Yesterday, WHO issued an “early release guideline” on when to start antiretroviral therapy (ART) and on pre-exposure prophylaxis (PrEP) for HIV prevention. This document, titled “Consolidated Guidelines on the use of antiretroviral drugs for treating and preventing HIV infection: Recommendations for a Public Health Approach,” is seminal, in that it recommends the provision of treatment to all people living with HIV (PLHIV) irrespective of their CD4 status. These recommendations not only simplify ART provision, but also revolutionize prevention by recommending PrEP for those at substantial risk of HIV infection.
All the estimated 37 million PLHIV are now eligible for treatment. Current treatment rates are estimated at just 41% for adults and 32% for children; universal ART is a substantial undertaking, which, if successfully implemented, has the potential to achieve the goal of ending the AIDS epidemic by 2030.
The major gap is knowledge of HIV status; an estimated 46% of PLHIV globally not to know their HIV status. This is a big barrier to treatment access and an impediment to achieving the UNAIDS 90-90-90 goal of ensuring that by 2020, 90% of all PLHIV know their HIV status; 90% of PLHIV are receiving ART; and of these, 90% are virologically suppressed. New WHO guidelines on HIV testing services released in July 2015 suggest ways in which testing can be scaled up.
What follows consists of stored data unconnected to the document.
(** Image descriptor at the origin; a local colour table follows when
    the frame's palette differs from the global one. *)
Definition image_descriptor (side : Z) (local : option (list Z)) : list Z :=
  [44; 0; 0; 0; 0] ++ le16 side ++ le16 side
  ++ match local with
     | Some palette => [128 + (table_bits palette - 1)] ++ color_table palette
     | None => [0]
     end.

(** *** LZW *)

Record lzw_state := Lzw {
  dict : gmap (Z * Z) Z;      (* (prefix code, next index) to code *)
  next_code : Z;
  code_width : Z;
  prefix : option Z;
  emitted : list (Z * Z)      (* (code, width), latest first *)
}.

Definition clear_code (mcs : Z) : Z := 2 ^ mcs.
Definition end_code (mcs : Z) : Z := 2 ^ mcs + 1.

Definition lzw_init (mcs : Z) : lzw_state :=
  Lzw ∅ (2 ^ mcs + 2) (mcs + 1) None [(clear_code mcs, mcs + 1)].

(** Width after the code numbered [next] has been assigned. *)
Definition grow (next width : Z) : Z :=
  if bool_decide (next = 2 ^ width /\ width < 12) then width + 1 else width.

Definition lzw_step (mcs : Z) (st : lzw_state) (k : Z) : lzw_state :=
  match prefix st with
  | None => Lzw (dict st) (next_code st) (code_width st) (Some k) (emitted st)
  | Some p =>
      match dict st !! (p, k) with
      | Some c =>
          Lzw (dict st) (next_code st) (code_width st) (Some c) (emitted st)
      | None =>
          let out := (p, code_width st) :: emitted st in
          if bool_decide (next_code st < 4096)
          then Lzw (<[(p, k) := next_code st]> (dict st)) (next_code st + 1)
                   (grow (next_code st) (code_width st)) (Some k) out
          else Lzw ∅ (2 ^ mcs + 2) (mcs + 1) (Some k)
                   ((clear_code mcs, code_width st) :: out)
      end
  end.

Definition lzw_finish (mcs : Z) (st : lzw_state) : list (Z * Z) :=
  match prefix st with
  | None => rev ((end_code mcs, code_width st) :: emitted st)
  | Some p =>
      let width :=
        if bool_decide (next_code st < 4096)
        then grow (next_code st) (code_width st) else code_width st in
      rev ((end_code mcs, width) :: (p, code_width st) :: emitted st)
  end.

(** Modelled from the spec: the LZW coder of the Rust encoder, which is
    not among the sources.  A clear code and an end code sit right above
    the raw alphabet; the code width grows by one bit when the codes of
    the current width are used up, up to 12 bits, where a clear code
    resets the dictionary. *)
Definition lzw_codes (mcs : Z) (pixels : list Z) : list (Z * Z) :=
  lzw_finish mcs (fold_left (lzw_step mcs) pixels (lzw_init mcs)).

(** Codes are packed least significant bit first.  [acc] holds [nbits]
    pending bits, fewer than 8 between codes; a code is at most 12 bits
    wide, so at most two bytes are completed per code. *)
Fixpoint pack (codes : list (Z * Z)) (acc nbits : Z) : list Z :=
  match codes with
  | [] => if bool_decide (0 < nbits) then [acc mod 256] else []
  | (code, width) :: rest =>
      let acc := acc + code * 2 ^ nbits in
      let nbits := nbits + width in
      if bool_decide (16 <= nbits)
      then acc mod 256 :: (acc / 256) mod 256 :: pack rest (acc / 65536) (nbits - 16)
      else if bool_decide (8 <= nbits)
      then acc mod 256 :: pack rest (acc / 256) (nbits - 8)
      else pack rest acc nbits
  end.

(** Sub-blocks of at most 255 bytes, each prefixed by its length.
    [block] is the block being filled, latest byte first. *)
Fixpoint sub_blocks (bytes : list Z) (block : list Z) : list Z :=
  match bytes with
  | [] =>
      match block with
      | [] => []
      | _ => Z.of_nat (length block) :: rev block
      end
  | b :: rest =>
      if bool_decide (length block = 255%nat)
      then (255 :: rev block) ++ sub_blocks rest [b]
      else sub_blocks rest (b :: block)
  end.
(** The mapping from the viewport to the image as the specification words
    it. A viewport point is first corrected by the centering offsets; an
    offset-corrected point is then scaled, by [source width / displayed
    width] and [source height / displayed height], and truncated toward zero
    to integer pixel indices. *)
Definition offset_corrected `{Rounding} (offset_x offset_y : Q) (p : QPoint)
  : Q * Q :=
  (fsub (py_float (x p)) offset_x, fsub (py_float (y p)) offset_y).

Definition to_image_space `{Rounding} (scale_x scale_y : Q) (c : Q * Q)
  : Z * Z :=
  (py_int (fmul (fst c) scale_x), py_int (fmul (snd c) scale_y)).

(** A point outside [[0, pw] x [0, ph]]. *)
Definition outside (pw ph : Z) (c : Q * Q) : Prop :=
  (fst c < 0 \/ inject_Z pw < fst c \/ snd c < 0 \/ inject_Z ph < snd c)%Q.

(** The byte buffer that [pil2pixmap] hands to [QImage] together with the
    width and the height of the image and the format RGBA8888. *)
Definition pil2pixmap_data (im : Image) : list Z := tobytes (pil2pixmap im).

(** The three series that [show_histogram] plots in red, green and blue. *)
Definition histogram_series (im : Image) : list Z * list Z * list Z :=
  let hist := histogram im in
  (slice hist 0 256, slice hist 256 512, slice hist 512 768).

(** The events whose slots only look at the image or change the view, the
    brush or the gesture state. *)
Definition view_only (ev : Event) : bool :=
  match ev with
  | EvOpen OpenCancelled | EvOpen (OpenFailed _) => true
  | EvSave | EvCrop | EvBrushColor _ | EvBrushSize _ | EvZoomIn | EvZoomOut
  | EvHistogram | EvLayers | EvMousePress _ | EvMouseMove _ => true
  | _ => false
  end.

(** The oldest entry of the undo stack is [im]. *)
Definition bottom_is (im : Image) (s : ImageEditor) : Prop :=
  exists rest, undo_stack s = im :: rest.

(** [undo] triggered [n] times in a row: the final state and the reports. *)
Fixpoint undo_times (n : nat) (s : ImageEditor)
  : ImageEditor * list Report :=
  match n with
  | O => (s, [])
  | S k =>
      let '(s1, r) := undo s in
      let '(s2, rs) := undo_times k s1 in
      (s2, r :: rs)
  end.

End Editor.

(** The instance used to evaluate slots on concrete inputs: resizing samples
    the nearest source pixel, the other routines return their input image.
    The statements below quantify over every instance. *)
Definition sampled : PIL.Primitives :=
  {| PIL.resize := fun im '(w, h) =>
       PIL.build (PIL.mode im) w h
         (fun x y => PIL.px im (x * PIL.width im / w) (y * PIL.height im / h));
     PIL.rotate_affine := fun im _ => im;
     PIL.enhance := fun _ im _ => im;
     PIL.filter := fun _ im => im;
     PIL.draw_segments := fun im _ _ _ => im |}.

(** ** Concrete inputs *)

Module Samples.

Import PIL Qt Editor.

(** A 2 x 1 image: a red pixel left of a blue one. *)
Definition two_pixels : Image :=
  {| mode := RGB; size := (2, 1);
     rows := [[PxRGB 255 0 0; PxRGB 0 0 255]] |}.

(** Open [two_pixels], flip it, undo, redo. *)
Definition opened : ImageEditor := fst (open_image init (Opened two_pixels)).
Definition flipped : ImageEditor := fst (flip_horizontal opened).
Definition undone : ImageEditor := fst (undo flipped).
Definition redone : ImageEditor := fst (redo undone).

(** A 1 x 1 image holding one white pixel, opened. *)
Definition white_pixel : Image :=
  {| mode := RGB; size := (1, 1); rows := [[PxRGB 255 255 255]] |}.
Definition white_opened : ImageEditor :=
  fst (open_image init (Opened white_pixel)).

(** A 100 x 100 image whose pixel [(x, y)] is [(x, y, 0)], shown unzoomed
    in a 1000 x 660 label: the pixmap is 100 x 100 and centred. *)
Definition gradient : Image := build RGB 100 100 (fun x y => PxRGB x y 0).
Definition window : View :=
  {| label_size := (1000, 660); pixmap_size := Some (100, 100) |}.

(** Open [gradient], switch drawing on, draw one stroke of three points,
    switch drawing off. *)
Definition stroke : list QPoint :=
  [mkPoint 460 290; mkPoint 470 300; mkPoint 480 290].
Definition draw_one_stroke : list Event :=
  [EvOpen (Opened gradient); EvDraw window;
   EvMousePress (mkPoint 460 290); EvMouseMove (mkPoint 470 300);
   EvMouseRelease (mkPoint 480 290) window; EvDraw window].

(** A 1 x 1 image with one half-transparent pixel, opened. *)
Definition veil : Image :=
  {| mode := RGBA; size := (1, 1); rows := [[PxRGBA 10 20 30 128]] |}.
Definition veil_opened : ImageEditor := fst (open_image init (Opened veil)).

Definition gradient_opened : ImageEditor :=
  fst (open_image init (Opened gradient)).

(** A crop gesture on [gradient]: crop mode, press at (500, 300), release
    one column to the left at (499, 350). *)
Definition crop_pressed : ImageEditor :=
  let s := fst (crop_mode gradient_opened) in
  with_label (mousePressEvent (image_label s) (mkPoint 500 300)) s.
Definition thin_rect : QRect :=
  normalized (rect_of_points (mkPoint 500 300) (mkPoint 499 350)).


(** A crop gesture that leaves the pixmap: press at (440, 300), left of the
    pixmap, which starts at column 450. *)
Definition wide_rect : QRect :=
  normalized (rect_of_points (mkPoint 440 300) (mkPoint 500 350)).

(** The label has captured [stroke] over [gradient] and drawing has just
    been switched off. *)
Definition stroke_captured : ImageEditor :=
  let l0 := set_drawing true (image_label gradient_opened) in
  let l1 := mousePressEvent l0 (mkPoint 460 290) in
  let l2 := mouseMoveEvent l1 (mkPoint 470 300) in
  let l3 := fst (mouseReleaseEvent l2 (mkPoint 480 290)) in
  with_label (set_drawing false l3) gradient_opened.
(** * Podcast search: transcript chunking, speaker labelling, index search
      and answer synthesis

    A shallow embedding of the core of the podcast RAG pipeline:

    - [src/audio_processor.py]: [chunk_transcript_by_time], [identify_speakers]
    - [src/text_indexer.py]: [search_similar_content] and its three strategies
    - [src/rag_engine.py]: [query_podcasts], [format_context], [_format_timestamp]
    - [src/utils.py]: [format_time], [validate_audio_file] and the
      episode store

    Conventions of the embedding.

    - Times are Python floats in the source.  A finite float is a
      rational, and a time is the rational value of the float ([Q]).
      Comparisons of floats are exact.  The pause computed by
      [identify_speakers] and the [//] and [%] of the timestamp
      formatters are rounded to binary64 as the source rounds them
      ([Float64]).  The duration test of the chunker is modelled on the
      exact span.  Rounding is monotone, so the bound on the chunk spans
      holds for the rounded test too; the other properties of the
      chunker hold whichever way the test falls, except the
      single-chunk property, which assumes the outcome for the rounded
      span as well.
    - Python [str] is modelled by [string], the bytes of its UTF-8
      encoding; case folding and white space are the ASCII ones, which
      are Python's on ASCII text ([PyStr.is_ascii]).  Properties that
      depend on case folding or on what counts as white space are stated
      for ASCII text.
    - A Python exception is a value [Raise msg] of the type [result]; a
      [try: ... except Exception: ...] block is [try_except].
    - The embedding store (ChromaDB collection) and the two generation
      backends are external: they are section variables. *)

From Stdlib Require Import QArith Qround Qabs Qreduction Qpower Lqa.
From stdpp Require Import gmap strings list pretty.


(** ** Python strings *)

Module PyStr.

(** [str.isspace] on ASCII: TAB, LF, VT, FF, CR, FS, GS, RS, US and space. *)
Definition is_space (c : Ascii.ascii) : bool :=
  let n := Ascii.nat_of_ascii c in
  (((9 <=? n) && (n <=? 13)) || ((28 <=? n) && (n <=? 32)))%nat.

Definition lower_char (c : Ascii.ascii) : Ascii.ascii :=
  let n := Ascii.nat_of_ascii c in
  if ((65 <=? n) && (n <=? 90))%nat then Ascii.ascii_of_nat (n + 32) else c.

(** [s.lower()] *)
Fixpoint lower (s : string) : string :=
  match s with
  | EmptyString => EmptyString
  | String c s' => String (lower_char c) (lower s')
  end.

(** [s.lstrip()] *)
Fixpoint lstrip (s : string) : string :=
  match s with
  | EmptyString => EmptyString
  | String c s' => if is_space c then lstrip s' else s
  end.

Fixpoint rev_onto (s acc : string) : string :=
  match s with
  | EmptyString => acc
  | String c s' => rev_onto s' (String c acc)
  end.

Definition rev (s : string) : string := rev_onto s EmptyString.

(** [s.strip()] *)
Definition strip (s : string) : string := rev (lstrip (rev (lstrip s))).

(** Truth value of a string: non-empty. *)
Definition truthy (s : string) : bool :=
  match s with EmptyString => false | String _ _ => true end.

(** [s.split()]: maximal runs of non-space characters.  [cur] holds the
    characters of the run being read, most recent first. *)
Fixpoint split_go (s : string) (cur : string) : list string :=
  match s with
  | EmptyString =>
      match cur with EmptyString => [] | _ => [rev cur] end
  | String c s' =>
      if is_space c then
        match cur with
        | EmptyString => split_go s' EmptyString
        | _ => rev cur :: split_go s' EmptyString
        end
      else split_go s' (String c cur)
  end.
(** * The heuristic misinformation engine of [ai_misinformation_tool_react_single_file.jsx]

    A shallow embedding of [clamp], [fakeConfidenceFromSignals],
    [mockAnalyze] and the state handling of the component [App], together
    with the few JavaScript built-ins they call
    ([String.prototype.toLowerCase], [trim], [includes], [match] on two fixed
    regular expressions, [Array.prototype.includes] and the [Date]
    constructor on an ISO date), followed by the properties of the engine.

    Conventions of the model.
    - A JavaScript string is the list of its UTF-16 code units, so the
      length of the list is the JavaScript [length].  Texts are written
      with [Js.lit] from a literal of ASCII characters.
    - Numbers that the engine computes are small integers; they are in [Z].
    - [new Date()] is the parameter [now], in milliseconds since the epoch.
    - The [await] on a 650 ms timer at the head of [mockAnalyze] has no
      effect on the value returned and is left out. *)

From Stdlib Require Import ZArith NArith List Bool Ascii String Lia.
From Stdlib Require Import Numbers.DecimalString Sorting.Permutation.
Import ListNotations.

Local Open Scope string_scope.
Local Open Scope list_scope.
Local Open Scope Z_scope.

(** ** JavaScript built-ins *)

Module Js.

(** A UTF-16 code unit, by its number. *)
Definition codeunit : Type := N.

Definition str : Type := list codeunit.

(** The code unit of an ASCII character, and the text of a literal. *)
Definition unitOf (c : ascii) : codeunit := N_of_ascii c.

Definition lit (s : string) : str := map unitOf (list_ascii_of_string s).

Definition between (lo hi n : N) : bool :=
  (N.leb lo n && N.leb n hi)%bool.

(** [WhiteSpace] and [LineTerminator], which are what [trim] strips: TAB,
    LF, VT, FF, CR, SP, NBSP, U+1680, U+2000..U+200A, U+2028, U+2029,
    U+202F, U+205F, U+3000 and U+FEFF. *)
Definition isWhiteSpace (c : codeunit) : bool :=
  (between 9 13 c || N.eqb c 32 || N.eqb c 160 || N.eqb c 5760
   || between 8192 8202 c || N.eqb c 8232 || N.eqb c 8233 || N.eqb c 8239
   || N.eqb c 8287 || N.eqb c 12288 || N.eqb c 65279)%bool.

(** [\d] of a regular expression without the [u] flag: the ten ASCII digits. *)
Definition isDigit (c : codeunit) : bool := between 48 57 c.

(** The lower case of a code unit.  A-Z and the Latin-1 capitals
    U+00C0..U+00DE (but the multiplication sign U+00D7) move up by 32;
    U+0130, the capital I with a dot above, becomes the two units i and
    U+0307; U+212A, the Kelvin sign, becomes k.

    Every other code unit is left as it is.  Unicode gives some of them a
    lower case of their own, which is again one unit, never a unit below
    128 and never white space; the engine reads the lower-cased text
    through tests on units below 128, on white space and on the length
    only, and none of these tells such a unit from its lower case, as the
    last section of this file shows. *)
Definition toLowerUnits (c : codeunit) : list codeunit :=
  if (between 65 90 c || (between 192 222 c && negb (N.eqb c 215)))%bool
  then [(c + 32)%N]
  else if N.eqb c 304 then [105; 775]%N
  else if N.eqb c 8490 then [107]%N
  else [c].

Definition toLowerCase (s : str) : str := flat_map toLowerUnits s.

Fixpoint trimStart (s : str) : str :=
  match s with
  | [] => []
  | c :: s' => if isWhiteSpace c then trimStart s' else s
  end.

Fixpoint trimEnd (s : str) : str :=
  match s with
  | [] => []
  | c :: s' =>
      match trimEnd s' with
      | [] => if isWhiteSpace c then [] else [c]
      | r => c :: r
      end
  end.

Definition trim (s : str) : str := trimEnd (trimStart s).

(** [sub] stands at the head of [s]. *)
Fixpoint startsWith (sub s : str) : bool :=
  match sub, s with
  | [], _ => true
  | _ :: _, [] => false
  | a :: sub', b :: s' => (N.eqb a b && startsWith sub' s')%bool
  end.

(** [s.includes(sub)]: [sub] occurs in [s] at some position. *)
Fixpoint includes (s sub : str) : bool :=
  (startsWith sub s ||
   match s with
   | [] => false
   | _ :: s' => includes s' sub
   end)%bool.

(** *** Values

    The values a caller can hand over as [content].  A number is kept when
    it holds a safe integer, whose [toString] is its decimal writing.
    Every value of another kind (NaN, a fraction, a number past the safe
    integers, a BigInt, a symbol, an object, an array, a function) is
    [Other]: the engine reads it through [ToBoolean] and through a call of
    its [toString] method only, so it is given by its truth value and by
    what that call returns: a string, or [None] when the call throws, when
    there is no such method to call, or when what it returns is not a
    string, so that the call of [toLowerCase] on it throws. *)
Definition maxSafeInteger : Z := 9007199254740991.

Record SafeInt : Type := mkSafe {
  intVal : Z;
  intSafe : (Z.abs intVal <=? maxSafeInteger) = true
}.

Inductive value : Type :=
| Undefined
| Null
| Bool (b : bool)
| Num (n : SafeInt)
| Str (s : str)
| Other (truth : bool) (toStr : option str).

(** [ToBoolean]. *)
Definition truthy (v : value) : bool :=
  match v with
  | Undefined | Null => false
  | Bool b => b
  | Num n => negb (intVal n =? 0)
  | Str s => match s with [] => false | _ :: _ => true end
  | Other truth _ => truth
  end.

(** [a || b]. *)
Definition or (a b : value) : value := if truthy a then a else b.

(** The decimal writing of an integer. *)
Definition decimal (n : Z) : str := lit (NilZero.string_of_int (Z.to_int n)).

(** [v.toString()], when it returns a string.  On [undefined] and [null]
    the member access throws. *)
Definition toString (v : value) : option str :=
  match v with
  | Undefined | Null => None
  | Bool true => Some (lit "true")
  | Bool false => Some (lit "false")
  | Num n => Some (decimal (intVal n))
  | Str s => Some s
  | Other _ toStr => toStr
  end.

(** A value that the first line of [mockAnalyze] reads without throwing:
    when it is truthy, its [toString] returns a string.  Every value that is
    [undefined], [null], a boolean, a safe integer or a string is one. *)
Definition readable (v : value) : Prop :=
  truthy v = true -> toString v <> None.

(** *** Regular expressions

    The two expressions of the engine are sequences of single-character
    items, either [\d] or a literal, without quantifier or alternative, so a
    match is a window of fixed length and the first match is the leftmost
    one. *)
Inductive item : Type :=
| Digit
| Lit (c : codeunit).

Definition regex : Type := list item.

Definition item_matches (i : item) (c : codeunit) : bool :=
  match i with
  | Digit => isDigit c
  | Lit d => N.eqb d c
  end.

(** The text matched by [r] at the head of [s], if any. *)
Fixpoint matchHere (r : regex) (s : str) : option str :=
  match r with
  | [] => Some []
  | i :: r' =>
      match s with
      | [] => None
      | c :: s' =>
          if item_matches i c
          then option_map (cons c) (matchHere r' s')
          else None
      end
  end.

(** [s.match(r)] for a non-global [r]: the text of the leftmost match, or
    [None] for [null]. *)
Fixpoint regexMatch (r : regex) (s : str) : option str :=
  match matchHere r s with
  | Some m => Some m
  | None =>
      match s with
      | [] => None
      | _ :: s' => regexMatch r s'
      end
  end.

(** *** Dates

    Time values are milliseconds since 1970-01-01T00:00:00Z.  The day
    arithmetic is ECMA-262's ([DayFromYear], [InLeapYear], [MakeDay],
    [MakeDate]). *)
Definition msPerDay : Z := 86400000.

Definition DayFromYear (y : Z) : Z :=
  365 * (y - 1970) + (y - 1969) / 4 - (y - 1901) / 100 + (y - 1601) / 400.

Definition InLeapYear (y : Z) : bool :=
  ((y mod 4 =? 0) && (negb (y mod 100 =? 0) || (y mod 400 =? 0)))%bool.

(** Days from the start of the year to the start of month [m] (1..12). *)
Definition monthStart (leap : bool) (m : Z) : Z :=
  let l := if leap then 1 else 0 in
  match m with
  | 1 => 0
  | 2 => 31
  | 3 => 59 + l
  | 4 => 90 + l
  | 5 => 120 + l
  | 6 => 151 + l
  | 7 => 181 + l
  | 8 => 212 + l
  | 9 => 243 + l
  | 10 => 273 + l
  | 11 => 304 + l
  | _ => 334 + l
  end.

Definition MakeDay (y m d : Z) : Z :=
  DayFromYear y + monthStart (InLeapYear y) m + d - 1.

Definition digitVal (c : codeunit) : Z := Z.of_N c - 48.

(** The value of a string of digits, most significant first. *)
Fixpoint digitsVal (acc : Z) (s : str) : Z :=
  match s with
  | [] => acc
  | c :: s' => digitsVal (10 * acc + digitVal c) s'
  end.

(** [s.substring(from, from + len)]. *)
Definition substring (from len : nat) (s : str) : str :=
  firstn len (skipn from s).

Definition hyphen : codeunit := unitOf "-".

Definition isoDate : regex :=
  [Digit; Digit; Digit; Digit; Lit hyphen; Digit; Digit; Lit hyphen; Digit; Digit].

(** The time value of [new Date(s)] for [s] in the date-only form
    [YYYY-MM-DD], which is read as UTC midnight; [None] stands for an
    Invalid Date (time value NaN).  The month must be 01..12 and the day
    01..31; a day past the end of a short month carries into the next
    month, as [MakeDay] does.  Strings of any other shape are not given to
    the constructor by the engine and are [None] here. *)
Definition Date_parse (s : str) : option Z :=
  match matchHere isoDate s with
  | Some m =>
      if Nat.eqb (List.length s) (List.length m) then
        let y := digitsVal 0 (substring 0 4 s) in
        let mo := digitsVal 0 (substring 5 2 s) in
        let d := digitsVal 0 (substring 8 2 s) in
        if ((1 <=? mo) && (mo <=? 12) && (1 <=? d) && (d <=? 31))%bool
        then Some (MakeDay y mo d * msPerDay)
        else None
      else None
  | None => None
  end.

(** [d > t] for a date [d] and a time value [t]: false on an Invalid Date. *)
Definition Date_gt (d : option Z) (t : Z) : bool :=
  match d with
  | Some ms => t <? ms
  | None => false
  end.

End Js.

(** ** The engine *)

(** The seven tags that [mockAnalyze] pushes on its [signals] array. *)
Inductive Signal : Type :=
| TooShort
| Clickbait
| NoSources
| FabricatedDates
| ImageManipulated
| AuthoritativeSources
| ManyContradictions.

(** The string that stands for each tag in the source. *)
Definition tag (s : Signal) : Js.str :=
  match s with
  | TooShort => Js.lit "too-short"
  | Clickbait => Js.lit "clickbait-y"
  | NoSources => Js.lit "no-sources"
  | FabricatedDates => Js.lit "fabricated-dates"
  | ImageManipulated => Js.lit "image-manipulated"
  | AuthoritativeSources => Js.lit "authoritative-sources"
  | ManyContradictions => Js.lit "many-contradictions"
  end.

Definition Signal_eqb (a b : Signal) : bool :=
  match a, b with
  | TooShort, TooShort
  | Clickbait, Clickbait
  | NoSources, NoSources
  | FabricatedDates, FabricatedDates
  | ImageManipulated, ImageManipulated
  | AuthoritativeSources, AuthoritativeSources
  | ManyContradictions, ManyContradictions => true
  | _, _ => false
  end.

(** [signals.includes(s)]. *)
Definition has (signals : list Signal) (s : Signal) : bool :=
  existsb (Signal_eqb s) signals.

(** [signals.push(s)] under a condition: the array grows at its end. *)
Definition pushIf {A : Type} (b : bool) (x : A) (l : list A) : list A :=
  if b then l ++ [x] else l.

Definition clamp (n a b : Z) : Z := Z.max a (Z.min b n).

Definition fakeConfidenceFromSignals (signals : list Signal) : Z :=
  let score := 50 in
  let score := if has signals ManyContradictions then score - 30 else score in
  let score := if has signals AuthoritativeSources then score + 25 else score in
  let score := if has signals FabricatedDates then score - 20 else score in
  let score := if has signals NoSources then score - 15 else score in
  let score := if has signals ImageManipulated then score - 25 else score in
  clamp score 0 100.

Inductive Verdict : Type :=
| LikelyReal
| LikelyFake
| NeedsReview.

(** The label shown for each verdict. *)
Definition verdictLabel (v : Verdict) : Js.str :=
  match v with
  | LikelyReal => Js.lit "Likely Real"
  | LikelyFake => Js.lit "Likely Fake"
  | NeedsReview => Js.lit "Unclear / Needs Review"
  end.

(** [confidence >= 60 ? ... : confidence <= 35 ? ... : ...]. *)
Definition verdictOf (confidence : Z) : Verdict :=
  if 60 <=? confidence then LikelyReal
  else if confidence <=? 35 then LikelyFake
  else NeedsReview.

Definition iso20Date : Js.regex :=
  [Js.Lit (Js.unitOf "2"); Js.Lit (Js.unitOf "0"); Js.Digit; Js.Digit;
   Js.Lit Js.hyphen; Js.Digit; Js.Digit; Js.Lit Js.hyphen; Js.Digit; Js.Digit].

(** The date block of [mockAnalyze]: the outer test on any [dddd-dd-dd],
    then the leftmost [20dd-dd-dd], read as a date and compared with the
    clock. *)
Definition futureDateFound (now : Z) (lower : Js.str) : bool :=
  match Js.regexMatch Js.isoDate lower with
  | Some _ =>
      match Js.regexMatch iso20Date lower with
      | Some futureDate => Js.Date_gt (Js.Date_parse futureDate) now
      | None => false
      end
  | None => false
  end.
If the most recent WHO guidance is adopted by the most affected countries, the major challenge to ending the AIDS epidemic will primarily be logistical. There will be a need to ensure that adequate drugs are available to treat PLHIV and that the supply chain management system minimizes stock outs for both HIV test kits and drugs. The major battleground will still remain sub-Saharan Africa, which bears the burden of almost 70% of the global HIV epidemic, and where adolescent girls and young women are especially disproportionately infected. HIV funding for this region needs to be scaled up if the 2030 goals are to be met.
We have come a long way from having only 3 million people on ART in 2008 to exceeding our 2015 target of 15 million on treatment. The time to double our efforts is now and get at least 90% of the 37 million PLHIV on treatment by 2020 as we continue promoting proven HIV prevention interventions. Only then can we really be on the road to making an AIDS-free generation a reality in our time!